Assignment → Set out exactly every line of the entries below, starting at the line that holds "Definition retained_request (x" and stopping after the line that holds "else match x_Response".

Source material →
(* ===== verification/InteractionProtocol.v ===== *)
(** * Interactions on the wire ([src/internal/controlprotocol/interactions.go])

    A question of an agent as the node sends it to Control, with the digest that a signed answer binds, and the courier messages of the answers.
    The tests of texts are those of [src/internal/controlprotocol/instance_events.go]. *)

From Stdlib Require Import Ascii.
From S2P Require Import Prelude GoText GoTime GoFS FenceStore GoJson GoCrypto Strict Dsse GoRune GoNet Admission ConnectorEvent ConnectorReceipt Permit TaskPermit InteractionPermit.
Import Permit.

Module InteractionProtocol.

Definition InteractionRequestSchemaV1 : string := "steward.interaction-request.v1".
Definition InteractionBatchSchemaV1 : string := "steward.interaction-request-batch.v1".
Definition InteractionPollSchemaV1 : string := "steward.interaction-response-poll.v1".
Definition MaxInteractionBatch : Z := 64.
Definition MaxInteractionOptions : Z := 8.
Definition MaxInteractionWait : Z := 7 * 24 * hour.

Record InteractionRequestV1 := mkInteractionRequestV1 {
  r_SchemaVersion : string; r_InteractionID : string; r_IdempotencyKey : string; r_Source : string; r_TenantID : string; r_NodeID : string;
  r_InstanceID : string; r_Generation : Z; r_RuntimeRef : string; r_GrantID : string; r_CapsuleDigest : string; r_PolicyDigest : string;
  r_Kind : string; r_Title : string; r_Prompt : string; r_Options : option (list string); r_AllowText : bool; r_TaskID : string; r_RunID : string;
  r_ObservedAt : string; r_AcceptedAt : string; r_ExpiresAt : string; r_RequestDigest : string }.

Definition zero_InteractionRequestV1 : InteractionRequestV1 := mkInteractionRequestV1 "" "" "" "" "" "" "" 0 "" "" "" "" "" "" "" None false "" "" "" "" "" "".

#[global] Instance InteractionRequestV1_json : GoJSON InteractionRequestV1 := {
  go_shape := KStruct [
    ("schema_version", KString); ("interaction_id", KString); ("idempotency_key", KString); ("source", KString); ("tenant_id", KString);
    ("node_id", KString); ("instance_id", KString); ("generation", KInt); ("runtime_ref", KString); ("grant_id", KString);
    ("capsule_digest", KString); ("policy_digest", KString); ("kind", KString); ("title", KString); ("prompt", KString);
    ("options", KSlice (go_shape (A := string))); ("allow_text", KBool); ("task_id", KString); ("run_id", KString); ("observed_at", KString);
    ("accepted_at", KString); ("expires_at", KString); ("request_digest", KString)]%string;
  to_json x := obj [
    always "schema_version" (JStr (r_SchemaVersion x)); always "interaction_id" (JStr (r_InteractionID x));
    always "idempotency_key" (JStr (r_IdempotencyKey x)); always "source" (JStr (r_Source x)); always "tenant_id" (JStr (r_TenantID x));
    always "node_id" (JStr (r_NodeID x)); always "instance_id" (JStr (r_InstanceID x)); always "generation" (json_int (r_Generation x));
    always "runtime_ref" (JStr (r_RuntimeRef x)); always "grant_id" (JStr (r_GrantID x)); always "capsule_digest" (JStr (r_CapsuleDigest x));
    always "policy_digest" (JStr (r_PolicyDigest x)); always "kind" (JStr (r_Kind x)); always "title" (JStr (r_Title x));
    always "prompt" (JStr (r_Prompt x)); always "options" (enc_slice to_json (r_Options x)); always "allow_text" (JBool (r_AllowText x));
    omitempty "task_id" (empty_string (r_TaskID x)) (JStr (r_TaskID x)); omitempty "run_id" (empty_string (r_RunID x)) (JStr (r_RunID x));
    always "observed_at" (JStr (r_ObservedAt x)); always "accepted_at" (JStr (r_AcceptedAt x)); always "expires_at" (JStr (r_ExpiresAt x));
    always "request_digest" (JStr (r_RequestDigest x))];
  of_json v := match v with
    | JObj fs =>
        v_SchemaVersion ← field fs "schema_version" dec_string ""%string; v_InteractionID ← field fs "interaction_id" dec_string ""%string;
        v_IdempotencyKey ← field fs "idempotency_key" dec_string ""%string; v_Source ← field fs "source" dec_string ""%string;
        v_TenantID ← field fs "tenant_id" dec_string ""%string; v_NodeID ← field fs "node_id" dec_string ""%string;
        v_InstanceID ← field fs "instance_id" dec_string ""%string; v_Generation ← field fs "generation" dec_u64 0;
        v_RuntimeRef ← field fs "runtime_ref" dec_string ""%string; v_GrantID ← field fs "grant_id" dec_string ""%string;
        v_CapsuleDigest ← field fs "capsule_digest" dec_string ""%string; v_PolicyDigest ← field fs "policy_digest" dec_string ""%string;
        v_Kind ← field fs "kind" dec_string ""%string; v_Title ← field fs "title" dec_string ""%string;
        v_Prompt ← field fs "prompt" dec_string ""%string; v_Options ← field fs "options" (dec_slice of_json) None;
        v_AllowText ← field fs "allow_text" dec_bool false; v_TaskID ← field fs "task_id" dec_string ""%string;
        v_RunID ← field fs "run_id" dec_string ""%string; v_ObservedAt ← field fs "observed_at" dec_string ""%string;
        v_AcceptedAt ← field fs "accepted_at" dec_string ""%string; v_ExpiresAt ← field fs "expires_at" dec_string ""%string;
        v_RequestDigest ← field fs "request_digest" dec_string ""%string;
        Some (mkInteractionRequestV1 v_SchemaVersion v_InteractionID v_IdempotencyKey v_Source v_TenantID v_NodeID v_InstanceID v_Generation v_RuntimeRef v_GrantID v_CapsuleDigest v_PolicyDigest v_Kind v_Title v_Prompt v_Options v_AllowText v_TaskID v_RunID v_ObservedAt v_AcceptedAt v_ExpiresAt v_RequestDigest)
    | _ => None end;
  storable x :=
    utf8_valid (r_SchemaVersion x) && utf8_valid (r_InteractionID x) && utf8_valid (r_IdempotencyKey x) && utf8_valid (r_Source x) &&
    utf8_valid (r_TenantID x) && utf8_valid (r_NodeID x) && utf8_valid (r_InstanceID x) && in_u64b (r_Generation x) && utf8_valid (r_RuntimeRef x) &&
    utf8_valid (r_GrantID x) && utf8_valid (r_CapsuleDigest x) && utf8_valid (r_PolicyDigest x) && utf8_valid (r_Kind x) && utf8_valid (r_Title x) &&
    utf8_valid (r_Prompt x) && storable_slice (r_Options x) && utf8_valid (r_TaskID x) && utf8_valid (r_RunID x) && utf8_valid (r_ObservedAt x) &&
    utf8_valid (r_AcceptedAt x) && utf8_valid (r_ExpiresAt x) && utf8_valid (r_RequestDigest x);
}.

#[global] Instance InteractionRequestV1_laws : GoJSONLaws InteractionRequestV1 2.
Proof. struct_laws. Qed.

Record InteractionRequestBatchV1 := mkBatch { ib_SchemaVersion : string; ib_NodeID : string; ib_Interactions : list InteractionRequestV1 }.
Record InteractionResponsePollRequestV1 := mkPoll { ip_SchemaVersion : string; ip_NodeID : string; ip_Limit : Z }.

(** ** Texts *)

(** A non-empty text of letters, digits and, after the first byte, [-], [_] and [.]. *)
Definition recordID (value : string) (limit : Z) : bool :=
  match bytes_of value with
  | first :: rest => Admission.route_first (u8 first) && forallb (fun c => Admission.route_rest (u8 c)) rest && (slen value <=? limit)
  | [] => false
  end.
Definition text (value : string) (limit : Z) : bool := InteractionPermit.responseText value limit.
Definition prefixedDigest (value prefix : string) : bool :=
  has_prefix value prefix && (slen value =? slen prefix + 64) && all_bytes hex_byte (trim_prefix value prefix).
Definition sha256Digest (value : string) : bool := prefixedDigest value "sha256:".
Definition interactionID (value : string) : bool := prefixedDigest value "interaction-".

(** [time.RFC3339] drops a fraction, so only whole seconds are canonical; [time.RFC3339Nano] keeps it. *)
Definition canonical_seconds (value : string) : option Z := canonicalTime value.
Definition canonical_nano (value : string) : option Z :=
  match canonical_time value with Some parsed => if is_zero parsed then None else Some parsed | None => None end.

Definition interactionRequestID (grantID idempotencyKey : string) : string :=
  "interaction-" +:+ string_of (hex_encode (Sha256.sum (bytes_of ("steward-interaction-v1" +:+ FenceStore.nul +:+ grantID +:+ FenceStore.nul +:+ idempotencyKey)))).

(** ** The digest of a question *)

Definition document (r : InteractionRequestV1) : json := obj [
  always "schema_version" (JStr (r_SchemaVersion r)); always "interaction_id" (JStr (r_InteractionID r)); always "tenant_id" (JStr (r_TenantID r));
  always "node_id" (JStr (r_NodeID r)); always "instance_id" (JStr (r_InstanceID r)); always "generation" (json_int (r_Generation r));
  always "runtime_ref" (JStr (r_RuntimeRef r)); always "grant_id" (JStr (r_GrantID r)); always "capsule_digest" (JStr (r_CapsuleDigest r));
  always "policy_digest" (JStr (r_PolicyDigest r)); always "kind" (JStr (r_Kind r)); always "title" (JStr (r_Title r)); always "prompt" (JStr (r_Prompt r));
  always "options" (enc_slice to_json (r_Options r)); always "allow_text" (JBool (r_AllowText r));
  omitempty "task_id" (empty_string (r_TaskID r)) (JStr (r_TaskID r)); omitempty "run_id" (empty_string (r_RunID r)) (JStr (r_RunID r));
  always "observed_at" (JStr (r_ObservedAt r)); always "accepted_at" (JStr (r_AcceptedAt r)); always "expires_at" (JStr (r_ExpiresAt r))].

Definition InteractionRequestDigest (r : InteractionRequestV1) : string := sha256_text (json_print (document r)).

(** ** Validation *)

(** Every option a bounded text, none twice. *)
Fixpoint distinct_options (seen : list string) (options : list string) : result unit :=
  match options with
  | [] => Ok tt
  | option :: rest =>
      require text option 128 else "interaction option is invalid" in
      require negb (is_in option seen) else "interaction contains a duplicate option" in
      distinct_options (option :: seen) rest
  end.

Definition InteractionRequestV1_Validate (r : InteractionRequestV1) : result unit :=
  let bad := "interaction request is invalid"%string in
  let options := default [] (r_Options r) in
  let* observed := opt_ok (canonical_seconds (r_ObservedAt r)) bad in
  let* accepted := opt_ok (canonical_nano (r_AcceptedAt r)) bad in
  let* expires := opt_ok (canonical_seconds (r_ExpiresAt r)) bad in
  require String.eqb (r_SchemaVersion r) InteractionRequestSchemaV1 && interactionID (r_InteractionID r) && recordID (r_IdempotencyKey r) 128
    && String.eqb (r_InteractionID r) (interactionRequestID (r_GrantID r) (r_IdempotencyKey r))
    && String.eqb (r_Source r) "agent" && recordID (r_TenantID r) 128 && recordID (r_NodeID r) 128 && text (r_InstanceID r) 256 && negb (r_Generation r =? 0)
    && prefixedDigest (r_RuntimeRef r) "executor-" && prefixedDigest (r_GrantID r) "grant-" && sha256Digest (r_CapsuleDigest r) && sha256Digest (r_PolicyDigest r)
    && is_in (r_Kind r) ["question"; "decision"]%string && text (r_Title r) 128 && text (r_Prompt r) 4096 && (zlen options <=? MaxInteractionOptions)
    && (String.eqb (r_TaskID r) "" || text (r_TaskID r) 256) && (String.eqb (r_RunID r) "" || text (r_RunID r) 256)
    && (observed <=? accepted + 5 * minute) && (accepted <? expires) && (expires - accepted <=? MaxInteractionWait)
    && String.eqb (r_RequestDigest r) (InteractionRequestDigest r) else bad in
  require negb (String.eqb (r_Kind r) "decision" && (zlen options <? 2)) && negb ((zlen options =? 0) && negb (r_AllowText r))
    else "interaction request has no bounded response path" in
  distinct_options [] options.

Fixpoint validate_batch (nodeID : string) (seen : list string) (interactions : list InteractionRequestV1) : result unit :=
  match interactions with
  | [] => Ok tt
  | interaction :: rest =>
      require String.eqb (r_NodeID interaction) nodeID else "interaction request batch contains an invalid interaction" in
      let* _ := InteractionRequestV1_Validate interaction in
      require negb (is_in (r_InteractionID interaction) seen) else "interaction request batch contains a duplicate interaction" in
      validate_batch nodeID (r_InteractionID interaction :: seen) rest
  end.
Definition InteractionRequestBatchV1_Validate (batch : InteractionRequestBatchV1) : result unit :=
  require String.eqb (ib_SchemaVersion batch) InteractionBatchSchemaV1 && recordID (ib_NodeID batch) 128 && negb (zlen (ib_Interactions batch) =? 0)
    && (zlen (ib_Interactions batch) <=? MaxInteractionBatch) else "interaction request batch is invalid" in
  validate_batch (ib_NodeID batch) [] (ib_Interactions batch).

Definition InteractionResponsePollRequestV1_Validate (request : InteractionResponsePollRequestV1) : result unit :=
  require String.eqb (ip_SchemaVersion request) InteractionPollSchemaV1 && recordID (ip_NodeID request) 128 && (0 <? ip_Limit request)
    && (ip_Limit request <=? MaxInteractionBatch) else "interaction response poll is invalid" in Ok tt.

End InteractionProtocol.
--
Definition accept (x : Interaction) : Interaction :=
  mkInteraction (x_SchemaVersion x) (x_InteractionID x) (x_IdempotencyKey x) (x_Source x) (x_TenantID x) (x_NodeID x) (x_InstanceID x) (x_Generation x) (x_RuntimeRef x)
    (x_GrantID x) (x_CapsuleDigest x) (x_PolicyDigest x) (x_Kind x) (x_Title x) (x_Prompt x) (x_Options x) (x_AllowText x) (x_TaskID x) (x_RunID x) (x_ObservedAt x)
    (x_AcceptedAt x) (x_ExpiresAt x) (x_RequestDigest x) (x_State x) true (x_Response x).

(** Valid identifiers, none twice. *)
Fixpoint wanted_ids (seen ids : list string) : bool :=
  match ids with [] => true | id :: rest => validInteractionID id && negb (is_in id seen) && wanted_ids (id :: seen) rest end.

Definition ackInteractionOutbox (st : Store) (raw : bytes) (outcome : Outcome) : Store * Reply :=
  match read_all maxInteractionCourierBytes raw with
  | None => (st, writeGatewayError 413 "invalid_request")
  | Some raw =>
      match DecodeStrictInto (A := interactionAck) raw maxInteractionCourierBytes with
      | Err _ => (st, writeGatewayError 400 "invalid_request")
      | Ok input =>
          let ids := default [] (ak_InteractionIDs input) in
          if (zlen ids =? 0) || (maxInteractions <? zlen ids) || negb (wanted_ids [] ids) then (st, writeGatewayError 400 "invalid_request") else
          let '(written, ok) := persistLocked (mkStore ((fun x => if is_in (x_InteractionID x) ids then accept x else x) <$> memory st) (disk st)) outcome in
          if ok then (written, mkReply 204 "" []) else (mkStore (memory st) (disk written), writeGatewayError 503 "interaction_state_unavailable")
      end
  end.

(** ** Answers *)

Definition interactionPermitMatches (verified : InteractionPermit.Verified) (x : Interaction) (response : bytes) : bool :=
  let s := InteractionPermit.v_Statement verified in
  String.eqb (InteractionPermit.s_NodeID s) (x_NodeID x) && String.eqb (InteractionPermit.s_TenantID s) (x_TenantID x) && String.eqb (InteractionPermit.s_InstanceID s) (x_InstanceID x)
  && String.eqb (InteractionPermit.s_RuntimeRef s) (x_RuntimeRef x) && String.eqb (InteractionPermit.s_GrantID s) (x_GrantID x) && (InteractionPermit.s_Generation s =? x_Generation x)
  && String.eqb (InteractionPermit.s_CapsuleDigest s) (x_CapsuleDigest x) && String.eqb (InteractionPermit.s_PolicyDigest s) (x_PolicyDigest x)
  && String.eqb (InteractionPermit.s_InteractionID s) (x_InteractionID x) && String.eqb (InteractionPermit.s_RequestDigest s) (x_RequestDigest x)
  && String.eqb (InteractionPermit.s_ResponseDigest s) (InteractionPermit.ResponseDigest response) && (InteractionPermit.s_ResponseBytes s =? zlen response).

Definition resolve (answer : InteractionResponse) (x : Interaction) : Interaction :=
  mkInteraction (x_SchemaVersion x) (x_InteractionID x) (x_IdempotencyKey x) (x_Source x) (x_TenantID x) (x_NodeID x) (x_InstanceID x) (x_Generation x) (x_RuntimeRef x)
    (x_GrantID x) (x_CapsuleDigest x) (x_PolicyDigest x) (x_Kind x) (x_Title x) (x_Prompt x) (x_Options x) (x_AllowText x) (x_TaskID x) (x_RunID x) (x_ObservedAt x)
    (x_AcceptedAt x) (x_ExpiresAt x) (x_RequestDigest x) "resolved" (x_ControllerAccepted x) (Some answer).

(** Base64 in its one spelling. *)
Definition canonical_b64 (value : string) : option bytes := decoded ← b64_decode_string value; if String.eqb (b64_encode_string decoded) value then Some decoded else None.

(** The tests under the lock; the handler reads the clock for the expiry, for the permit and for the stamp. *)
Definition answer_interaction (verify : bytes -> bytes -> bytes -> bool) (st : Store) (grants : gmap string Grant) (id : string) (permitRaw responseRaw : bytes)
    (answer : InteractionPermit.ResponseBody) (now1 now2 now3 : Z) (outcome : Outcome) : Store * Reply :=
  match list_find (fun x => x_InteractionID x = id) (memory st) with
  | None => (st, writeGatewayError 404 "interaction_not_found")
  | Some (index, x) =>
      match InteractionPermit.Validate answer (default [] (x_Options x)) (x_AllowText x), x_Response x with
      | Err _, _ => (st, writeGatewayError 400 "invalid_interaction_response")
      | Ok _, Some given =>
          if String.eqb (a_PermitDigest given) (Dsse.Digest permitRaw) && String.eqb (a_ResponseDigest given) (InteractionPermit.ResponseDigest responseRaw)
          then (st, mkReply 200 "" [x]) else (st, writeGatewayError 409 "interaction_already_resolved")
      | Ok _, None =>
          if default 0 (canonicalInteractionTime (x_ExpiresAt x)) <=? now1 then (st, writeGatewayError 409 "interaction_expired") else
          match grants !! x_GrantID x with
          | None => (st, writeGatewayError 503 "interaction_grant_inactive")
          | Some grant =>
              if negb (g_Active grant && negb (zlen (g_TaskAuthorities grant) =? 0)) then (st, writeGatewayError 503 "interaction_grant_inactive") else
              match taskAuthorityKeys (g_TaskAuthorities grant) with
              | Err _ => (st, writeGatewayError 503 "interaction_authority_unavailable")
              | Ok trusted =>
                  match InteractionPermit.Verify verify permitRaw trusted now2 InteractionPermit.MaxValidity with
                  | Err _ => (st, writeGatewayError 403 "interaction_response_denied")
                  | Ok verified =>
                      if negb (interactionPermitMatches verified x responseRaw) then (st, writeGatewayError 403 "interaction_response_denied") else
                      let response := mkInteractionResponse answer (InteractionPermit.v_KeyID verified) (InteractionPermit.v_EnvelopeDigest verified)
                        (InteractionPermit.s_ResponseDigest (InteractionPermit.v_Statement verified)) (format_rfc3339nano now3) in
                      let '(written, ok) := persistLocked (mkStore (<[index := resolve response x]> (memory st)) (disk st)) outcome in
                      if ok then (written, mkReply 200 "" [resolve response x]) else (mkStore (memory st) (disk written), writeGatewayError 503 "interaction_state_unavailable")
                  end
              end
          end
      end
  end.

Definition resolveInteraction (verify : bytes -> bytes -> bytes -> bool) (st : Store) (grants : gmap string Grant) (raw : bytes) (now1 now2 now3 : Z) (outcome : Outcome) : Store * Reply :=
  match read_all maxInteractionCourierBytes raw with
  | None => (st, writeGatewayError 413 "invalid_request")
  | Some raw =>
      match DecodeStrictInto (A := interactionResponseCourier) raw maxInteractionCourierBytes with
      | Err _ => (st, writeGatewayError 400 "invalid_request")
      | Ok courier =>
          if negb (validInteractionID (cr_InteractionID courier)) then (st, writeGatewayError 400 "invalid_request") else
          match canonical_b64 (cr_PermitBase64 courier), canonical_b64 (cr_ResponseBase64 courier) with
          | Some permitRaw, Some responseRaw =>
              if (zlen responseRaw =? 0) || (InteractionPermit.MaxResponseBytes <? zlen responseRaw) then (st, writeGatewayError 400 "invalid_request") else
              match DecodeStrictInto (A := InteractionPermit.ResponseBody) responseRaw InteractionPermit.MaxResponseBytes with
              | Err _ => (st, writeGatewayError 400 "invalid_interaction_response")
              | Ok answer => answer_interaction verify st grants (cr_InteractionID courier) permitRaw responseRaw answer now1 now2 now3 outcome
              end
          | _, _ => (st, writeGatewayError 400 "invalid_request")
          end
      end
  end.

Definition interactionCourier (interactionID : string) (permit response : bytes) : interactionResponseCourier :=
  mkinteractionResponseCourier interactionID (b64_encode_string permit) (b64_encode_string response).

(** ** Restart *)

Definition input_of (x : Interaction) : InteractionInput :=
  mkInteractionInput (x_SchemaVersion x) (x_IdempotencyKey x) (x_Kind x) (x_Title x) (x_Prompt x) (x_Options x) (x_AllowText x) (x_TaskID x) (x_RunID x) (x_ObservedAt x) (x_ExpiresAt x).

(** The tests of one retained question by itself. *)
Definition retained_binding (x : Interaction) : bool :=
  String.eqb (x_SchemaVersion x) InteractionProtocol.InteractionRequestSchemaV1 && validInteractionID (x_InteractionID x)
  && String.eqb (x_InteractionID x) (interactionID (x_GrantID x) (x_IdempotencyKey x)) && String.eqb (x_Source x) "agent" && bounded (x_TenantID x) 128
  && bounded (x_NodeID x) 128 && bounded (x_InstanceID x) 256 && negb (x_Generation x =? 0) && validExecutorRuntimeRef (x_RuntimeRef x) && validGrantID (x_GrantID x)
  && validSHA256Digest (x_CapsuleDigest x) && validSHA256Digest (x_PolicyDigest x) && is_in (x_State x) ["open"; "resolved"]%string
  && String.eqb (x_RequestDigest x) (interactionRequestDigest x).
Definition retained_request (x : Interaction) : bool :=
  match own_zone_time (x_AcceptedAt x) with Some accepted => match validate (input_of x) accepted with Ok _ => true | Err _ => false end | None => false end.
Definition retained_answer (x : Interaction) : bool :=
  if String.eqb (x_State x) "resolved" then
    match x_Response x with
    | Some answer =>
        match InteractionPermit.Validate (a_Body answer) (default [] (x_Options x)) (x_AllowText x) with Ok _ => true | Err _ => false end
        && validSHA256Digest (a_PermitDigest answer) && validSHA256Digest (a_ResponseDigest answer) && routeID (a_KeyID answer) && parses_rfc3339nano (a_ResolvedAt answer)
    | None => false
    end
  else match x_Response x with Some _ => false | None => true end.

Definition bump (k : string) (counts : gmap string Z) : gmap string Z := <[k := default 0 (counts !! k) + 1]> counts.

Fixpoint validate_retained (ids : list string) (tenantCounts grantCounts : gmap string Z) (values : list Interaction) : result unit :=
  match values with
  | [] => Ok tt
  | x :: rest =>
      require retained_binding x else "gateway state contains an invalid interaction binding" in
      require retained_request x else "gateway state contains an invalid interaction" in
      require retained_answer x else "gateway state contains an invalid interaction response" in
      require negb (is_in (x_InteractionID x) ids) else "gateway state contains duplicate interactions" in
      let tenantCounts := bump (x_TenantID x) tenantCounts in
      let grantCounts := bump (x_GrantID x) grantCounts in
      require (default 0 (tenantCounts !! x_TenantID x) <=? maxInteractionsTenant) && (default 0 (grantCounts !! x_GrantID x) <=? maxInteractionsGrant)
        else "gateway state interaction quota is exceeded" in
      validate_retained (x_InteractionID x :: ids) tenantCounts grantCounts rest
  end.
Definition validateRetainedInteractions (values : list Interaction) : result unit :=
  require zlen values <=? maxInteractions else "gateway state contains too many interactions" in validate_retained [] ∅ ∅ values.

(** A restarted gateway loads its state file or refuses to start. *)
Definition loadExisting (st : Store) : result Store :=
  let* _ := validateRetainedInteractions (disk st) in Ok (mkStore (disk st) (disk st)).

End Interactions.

Task solution →
Definition retained_request (x : Interaction) : bool :=
  match own_zone_time (x_AcceptedAt x) with Some accepted => match validate (input_of x) accepted with Ok _ => true | Err _ => false end | None => false end.
Definition retained_answer (x : Interaction) : bool :=
  if String.eqb (x_State x) "resolved" then
    match x_Response x with
    | Some answer =>
        match InteractionPermit.Validate (a_Body answer) (default [] (x_Options x)) (x_AllowText x) with Ok _ => true | Err _ => false end
        && validSHA256Digest (a_PermitDigest answer) && validSHA256Digest (a_ResponseDigest answer) && routeID (a_KeyID answer) && parses_rfc3339nano (a_ResolvedAt answer)
    | None => false
    end
  else match x_Response x with Some _ => false | None => true end.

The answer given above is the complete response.